Saved data entries:
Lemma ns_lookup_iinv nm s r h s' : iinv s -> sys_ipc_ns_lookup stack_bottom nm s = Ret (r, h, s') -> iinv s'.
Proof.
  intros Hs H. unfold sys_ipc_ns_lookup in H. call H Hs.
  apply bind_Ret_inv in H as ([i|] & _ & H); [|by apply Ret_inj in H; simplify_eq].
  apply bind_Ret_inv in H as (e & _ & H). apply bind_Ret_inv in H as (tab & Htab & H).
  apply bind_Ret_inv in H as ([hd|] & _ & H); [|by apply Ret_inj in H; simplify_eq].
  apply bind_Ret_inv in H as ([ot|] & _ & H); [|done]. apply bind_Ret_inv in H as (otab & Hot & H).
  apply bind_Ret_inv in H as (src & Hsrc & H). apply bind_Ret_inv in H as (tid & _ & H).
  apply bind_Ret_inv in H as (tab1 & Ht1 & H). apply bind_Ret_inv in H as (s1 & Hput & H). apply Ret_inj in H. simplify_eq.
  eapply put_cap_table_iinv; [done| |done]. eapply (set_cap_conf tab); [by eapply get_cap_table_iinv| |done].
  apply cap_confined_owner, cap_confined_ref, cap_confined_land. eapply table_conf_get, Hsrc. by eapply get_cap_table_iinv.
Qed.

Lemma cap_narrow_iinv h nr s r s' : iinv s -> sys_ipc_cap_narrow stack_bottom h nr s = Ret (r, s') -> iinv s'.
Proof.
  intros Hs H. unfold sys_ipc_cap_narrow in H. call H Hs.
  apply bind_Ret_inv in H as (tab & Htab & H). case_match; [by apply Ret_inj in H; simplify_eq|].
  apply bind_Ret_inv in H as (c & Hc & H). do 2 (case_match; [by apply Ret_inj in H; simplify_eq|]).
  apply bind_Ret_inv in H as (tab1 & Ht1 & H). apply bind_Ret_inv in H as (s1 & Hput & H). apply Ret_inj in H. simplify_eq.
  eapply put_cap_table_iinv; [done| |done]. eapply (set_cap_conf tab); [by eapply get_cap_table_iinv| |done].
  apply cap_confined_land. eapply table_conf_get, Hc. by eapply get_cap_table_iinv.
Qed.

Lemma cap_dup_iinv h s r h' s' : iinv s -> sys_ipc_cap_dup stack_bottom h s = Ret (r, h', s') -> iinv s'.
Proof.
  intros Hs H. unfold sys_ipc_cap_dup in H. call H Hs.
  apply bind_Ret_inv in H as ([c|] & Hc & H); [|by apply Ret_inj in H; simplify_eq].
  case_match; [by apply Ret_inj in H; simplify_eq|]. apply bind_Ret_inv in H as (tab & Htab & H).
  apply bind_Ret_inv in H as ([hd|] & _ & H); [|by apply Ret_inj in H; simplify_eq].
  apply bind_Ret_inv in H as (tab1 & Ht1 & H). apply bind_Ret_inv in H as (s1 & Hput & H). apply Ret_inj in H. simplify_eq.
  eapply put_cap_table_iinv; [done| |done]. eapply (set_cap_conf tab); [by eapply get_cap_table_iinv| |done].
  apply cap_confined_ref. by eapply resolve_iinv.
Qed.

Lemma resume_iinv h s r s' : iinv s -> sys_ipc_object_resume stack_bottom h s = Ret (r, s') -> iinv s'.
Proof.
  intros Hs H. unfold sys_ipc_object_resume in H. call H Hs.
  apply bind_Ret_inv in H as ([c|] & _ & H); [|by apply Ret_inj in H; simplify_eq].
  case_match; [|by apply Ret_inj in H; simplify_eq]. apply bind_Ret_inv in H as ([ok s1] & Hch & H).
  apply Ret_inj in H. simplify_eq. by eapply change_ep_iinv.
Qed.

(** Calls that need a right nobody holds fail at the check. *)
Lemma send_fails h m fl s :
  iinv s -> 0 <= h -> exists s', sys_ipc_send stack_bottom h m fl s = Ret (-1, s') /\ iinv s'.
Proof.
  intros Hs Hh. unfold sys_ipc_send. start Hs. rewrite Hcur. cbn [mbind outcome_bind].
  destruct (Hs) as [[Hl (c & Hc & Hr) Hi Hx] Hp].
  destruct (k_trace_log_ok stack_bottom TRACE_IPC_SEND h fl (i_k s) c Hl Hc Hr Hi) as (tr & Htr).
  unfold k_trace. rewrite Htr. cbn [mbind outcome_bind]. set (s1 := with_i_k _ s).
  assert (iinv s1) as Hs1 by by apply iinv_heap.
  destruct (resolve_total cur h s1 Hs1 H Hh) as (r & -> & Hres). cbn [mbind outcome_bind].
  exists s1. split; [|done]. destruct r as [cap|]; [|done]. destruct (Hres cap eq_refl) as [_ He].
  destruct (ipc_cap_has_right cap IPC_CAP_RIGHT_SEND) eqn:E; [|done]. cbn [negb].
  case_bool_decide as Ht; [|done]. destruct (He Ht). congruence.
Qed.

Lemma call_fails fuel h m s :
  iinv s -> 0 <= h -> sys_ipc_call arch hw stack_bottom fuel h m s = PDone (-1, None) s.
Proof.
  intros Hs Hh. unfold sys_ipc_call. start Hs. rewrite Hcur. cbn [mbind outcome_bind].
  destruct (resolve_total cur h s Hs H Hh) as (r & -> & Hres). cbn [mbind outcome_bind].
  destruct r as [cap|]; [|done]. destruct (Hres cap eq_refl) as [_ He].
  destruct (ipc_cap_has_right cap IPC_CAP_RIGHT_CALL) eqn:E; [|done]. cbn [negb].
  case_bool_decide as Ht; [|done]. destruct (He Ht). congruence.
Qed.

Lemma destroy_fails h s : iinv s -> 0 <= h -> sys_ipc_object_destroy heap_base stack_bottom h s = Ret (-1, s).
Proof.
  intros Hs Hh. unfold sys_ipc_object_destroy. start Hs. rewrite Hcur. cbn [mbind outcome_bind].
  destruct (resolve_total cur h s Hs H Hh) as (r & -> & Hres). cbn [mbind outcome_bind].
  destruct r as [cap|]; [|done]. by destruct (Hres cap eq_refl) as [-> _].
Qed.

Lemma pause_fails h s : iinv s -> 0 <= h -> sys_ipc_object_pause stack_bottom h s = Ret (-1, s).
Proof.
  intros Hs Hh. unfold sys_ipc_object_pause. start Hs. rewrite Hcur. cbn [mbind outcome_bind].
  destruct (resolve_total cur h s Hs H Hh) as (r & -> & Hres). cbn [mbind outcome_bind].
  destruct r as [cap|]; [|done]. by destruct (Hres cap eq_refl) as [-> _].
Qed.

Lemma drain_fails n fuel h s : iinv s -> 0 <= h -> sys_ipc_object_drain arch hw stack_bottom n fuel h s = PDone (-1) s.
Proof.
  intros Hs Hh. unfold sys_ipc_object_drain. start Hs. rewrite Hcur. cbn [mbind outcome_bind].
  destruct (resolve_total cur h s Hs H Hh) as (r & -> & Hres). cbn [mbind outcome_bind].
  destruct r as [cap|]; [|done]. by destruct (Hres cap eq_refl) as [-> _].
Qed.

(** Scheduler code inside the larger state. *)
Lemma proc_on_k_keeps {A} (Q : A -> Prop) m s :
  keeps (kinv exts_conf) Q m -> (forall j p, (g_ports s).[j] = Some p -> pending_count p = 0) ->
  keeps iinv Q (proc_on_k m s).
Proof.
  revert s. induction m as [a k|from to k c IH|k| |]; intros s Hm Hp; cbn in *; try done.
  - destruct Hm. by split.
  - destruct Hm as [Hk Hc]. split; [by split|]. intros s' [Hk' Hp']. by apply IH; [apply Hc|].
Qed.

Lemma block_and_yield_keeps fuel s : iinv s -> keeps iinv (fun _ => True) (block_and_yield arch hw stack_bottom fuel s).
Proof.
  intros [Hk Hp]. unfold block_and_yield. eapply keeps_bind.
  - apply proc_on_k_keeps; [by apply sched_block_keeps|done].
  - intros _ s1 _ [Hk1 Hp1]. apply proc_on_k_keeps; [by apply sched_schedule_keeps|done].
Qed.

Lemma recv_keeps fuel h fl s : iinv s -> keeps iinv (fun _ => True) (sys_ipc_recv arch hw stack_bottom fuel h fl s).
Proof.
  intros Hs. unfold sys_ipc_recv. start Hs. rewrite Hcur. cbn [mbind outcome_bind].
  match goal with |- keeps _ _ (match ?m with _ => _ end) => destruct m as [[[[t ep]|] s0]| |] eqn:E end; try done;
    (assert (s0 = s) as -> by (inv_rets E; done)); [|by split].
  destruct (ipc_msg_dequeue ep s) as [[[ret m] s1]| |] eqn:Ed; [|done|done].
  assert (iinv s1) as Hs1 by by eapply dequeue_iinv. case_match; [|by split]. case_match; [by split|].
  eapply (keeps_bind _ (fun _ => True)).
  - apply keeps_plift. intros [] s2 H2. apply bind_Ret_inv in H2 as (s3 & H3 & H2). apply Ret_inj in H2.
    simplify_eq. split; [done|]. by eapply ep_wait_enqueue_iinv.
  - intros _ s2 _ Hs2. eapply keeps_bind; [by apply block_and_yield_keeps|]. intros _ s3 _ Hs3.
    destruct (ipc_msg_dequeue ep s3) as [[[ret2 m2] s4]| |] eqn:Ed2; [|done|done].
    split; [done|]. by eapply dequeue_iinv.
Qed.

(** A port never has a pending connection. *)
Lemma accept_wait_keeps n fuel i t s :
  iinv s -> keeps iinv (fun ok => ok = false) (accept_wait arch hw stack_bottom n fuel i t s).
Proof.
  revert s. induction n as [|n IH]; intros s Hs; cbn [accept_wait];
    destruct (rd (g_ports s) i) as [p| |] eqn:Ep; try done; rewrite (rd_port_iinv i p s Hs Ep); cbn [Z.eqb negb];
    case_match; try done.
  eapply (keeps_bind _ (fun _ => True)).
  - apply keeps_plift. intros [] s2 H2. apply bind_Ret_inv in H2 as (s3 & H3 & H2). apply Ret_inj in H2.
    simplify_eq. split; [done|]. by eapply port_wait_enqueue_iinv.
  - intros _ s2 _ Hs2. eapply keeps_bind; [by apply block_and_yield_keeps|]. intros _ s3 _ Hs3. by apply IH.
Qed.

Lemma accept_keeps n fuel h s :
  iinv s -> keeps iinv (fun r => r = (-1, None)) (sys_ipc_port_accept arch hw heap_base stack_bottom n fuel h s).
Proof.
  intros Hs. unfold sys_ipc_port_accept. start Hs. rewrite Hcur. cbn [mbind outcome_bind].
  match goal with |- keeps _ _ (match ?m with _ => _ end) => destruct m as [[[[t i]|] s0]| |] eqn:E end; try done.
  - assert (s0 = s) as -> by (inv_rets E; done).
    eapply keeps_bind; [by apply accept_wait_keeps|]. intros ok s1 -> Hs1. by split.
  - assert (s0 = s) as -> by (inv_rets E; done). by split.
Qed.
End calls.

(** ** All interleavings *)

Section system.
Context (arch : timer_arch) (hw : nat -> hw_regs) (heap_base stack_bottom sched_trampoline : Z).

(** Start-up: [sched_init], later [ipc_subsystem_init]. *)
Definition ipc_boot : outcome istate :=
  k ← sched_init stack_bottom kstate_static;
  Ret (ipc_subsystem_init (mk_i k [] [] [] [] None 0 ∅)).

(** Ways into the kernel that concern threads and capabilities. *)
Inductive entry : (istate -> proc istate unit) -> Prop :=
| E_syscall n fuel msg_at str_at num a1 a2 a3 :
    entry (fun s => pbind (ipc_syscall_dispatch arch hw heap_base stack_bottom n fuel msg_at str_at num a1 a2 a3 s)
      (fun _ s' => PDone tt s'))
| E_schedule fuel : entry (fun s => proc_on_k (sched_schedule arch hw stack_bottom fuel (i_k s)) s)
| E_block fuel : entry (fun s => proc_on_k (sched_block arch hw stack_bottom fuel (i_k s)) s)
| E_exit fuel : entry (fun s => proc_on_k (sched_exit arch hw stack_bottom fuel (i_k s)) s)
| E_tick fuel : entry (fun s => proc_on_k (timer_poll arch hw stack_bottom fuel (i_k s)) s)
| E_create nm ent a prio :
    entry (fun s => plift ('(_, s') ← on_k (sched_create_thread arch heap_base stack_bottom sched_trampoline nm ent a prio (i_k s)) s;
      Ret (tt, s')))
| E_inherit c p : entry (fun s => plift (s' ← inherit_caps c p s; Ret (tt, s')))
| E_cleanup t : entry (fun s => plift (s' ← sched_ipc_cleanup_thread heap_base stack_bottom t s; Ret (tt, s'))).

WHAT YOU WILL DO = Determine how many lines of the data contain the word "None", and reply with that number only.

WRITTEN RESPONSE = 3